**Work to complete**
Should a line in the entries below contain "destruct", return that line.
---------- Task data ----------
(** A successful admission comes from a 96-byte message 1 and answers with a
    48-byte message 2. *)
Lemma accept_lengths {RL : RingLaws} r msg1 now seed r' id msg2 :
  key_ok (mkPrivateKey seed) →
  accept_client_msg1 r msg1 now (Some seed) = (r', Ok (id, msg2)) →
  length msg1 = MSG_1_LEN ∧ length msg2 = MSG_2_LEN.
Proof.
  intros Hke. unfold accept_client_msg1. destruct (_ <=? _); [done|].
  destruct (allocate_id r) as [r1 [i|e]]; [|done].
  unfold advance, new_responder. cbn [hs_inner s_state s_id].
  destruct (decide (length msg1 = MSG_1_LEN)) as [Hl|Hl].
  2:{ unfold read_message_1. rewrite (proj2 (Nat.eqb_neq _ _) Hl). done. }
  destruct (read_message_1 msg1 _) as [res [u|e]]; [|done]. cbn [result_map_err result_bind].
  destruct (write_message_2 res (Some seed)) as [[m k]|e] eqn:Ew; [|done].
  cbn [result_map_err result_bind fst snd].
  destruct (established_from_keys i k now) as [s|e]; [|done]. cbn [result_bind].
  intros [= _ _ <-]. split; [done|]. by eapply write_message_2_length.
Qed.

(** What a client that has sent its message 1 holds. *)
Lemma client_handshake_inv server si server_pub sid prologue t0 rng d wait :
  client_handshake server si server_pub sid prologue t0 rng = Ok (d, wait) →
  ∃ msg1 ini, advance (new_initiator sid si server_pub prologue) None t0 rng = Ok (NeedsMore msg1 ini) ∧
    d = (server, msg1) ∧ wait = client_wait server ini t0.
Proof.
  unfold client_handshake. cbn zeta.
  destruct (advance (new_initiator sid si server_pub prologue) None t0 rng) as [[m ini|o se]|e]; try done.
  intros [= <- <-]. by exists m, ini.
Qed.

Lemma allocate_id_here r :
  cr_next_id r ≠ 0 → slots (cr_table r) !! cr_next_id r = None →
  allocate_id r = (set_next_id (wrapping_add 16 (cr_next_id r) 1) r, Ok (cr_next_id r)).
Proof.
  intros Hne Hfree. unfold allocate_id.
  destruct (Z.to_nat (umax 16 + 1)) as [|k] eqn:Ek; [pose proof u16_size as Hs; rewrite Ek in Hs; simpl in Hs; lia|].
  cbn [allocate_loop]. rewrite (proj2 (Z.eqb_neq _ _)) by done.
  unfold SessionTable_contains. cbn [set_next_id cr_table].
  rewrite bool_decide_false; [done|]. rewrite Hfree. by intros [].
Qed.

End ServerLemmas.

(** ** Properties *)

(** The header a handshake datagram has to carry. *)
Definition handshake_header (len : Z) : Header :=
  {| version := WIRE_VERSION; packet_type := Handshake; flags := 0; session_id := 0; sequence := 0;
     timestamp_us := 0; payload_len := len; interface_id := 0 |}.

Section ServerProps.
  Context {RC : RingCrypto} {RL : RingLaws} {XO : X25519Ops}.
----------
**Result**
  intros Hke. unfold accept_client_msg1. destruct (_ <=? _); [done|].
  destruct (allocate_id r) as [r1 [i|e]]; [|done].
  destruct (decide (length msg1 = MSG_1_LEN)) as [Hl|Hl].
  destruct (read_message_1 msg1 _) as [res [u|e]]; [|done]. cbn [result_map_err result_bind].
  destruct (write_message_2 res (Some seed)) as [[m k]|e] eqn:Ew; [|done].
  destruct (established_from_keys i k now) as [s|e]; [|done]. cbn [result_bind].
  destruct (advance (new_initiator sid si server_pub prologue) None t0 rng) as [[m ini|o se]|e]; try done.
  destruct (Z.to_nat (umax 16 + 1)) as [|k] eqn:Ek; [pose proof u16_size as Hs; rewrite Ek in Hs; simpl in Hs; lia|].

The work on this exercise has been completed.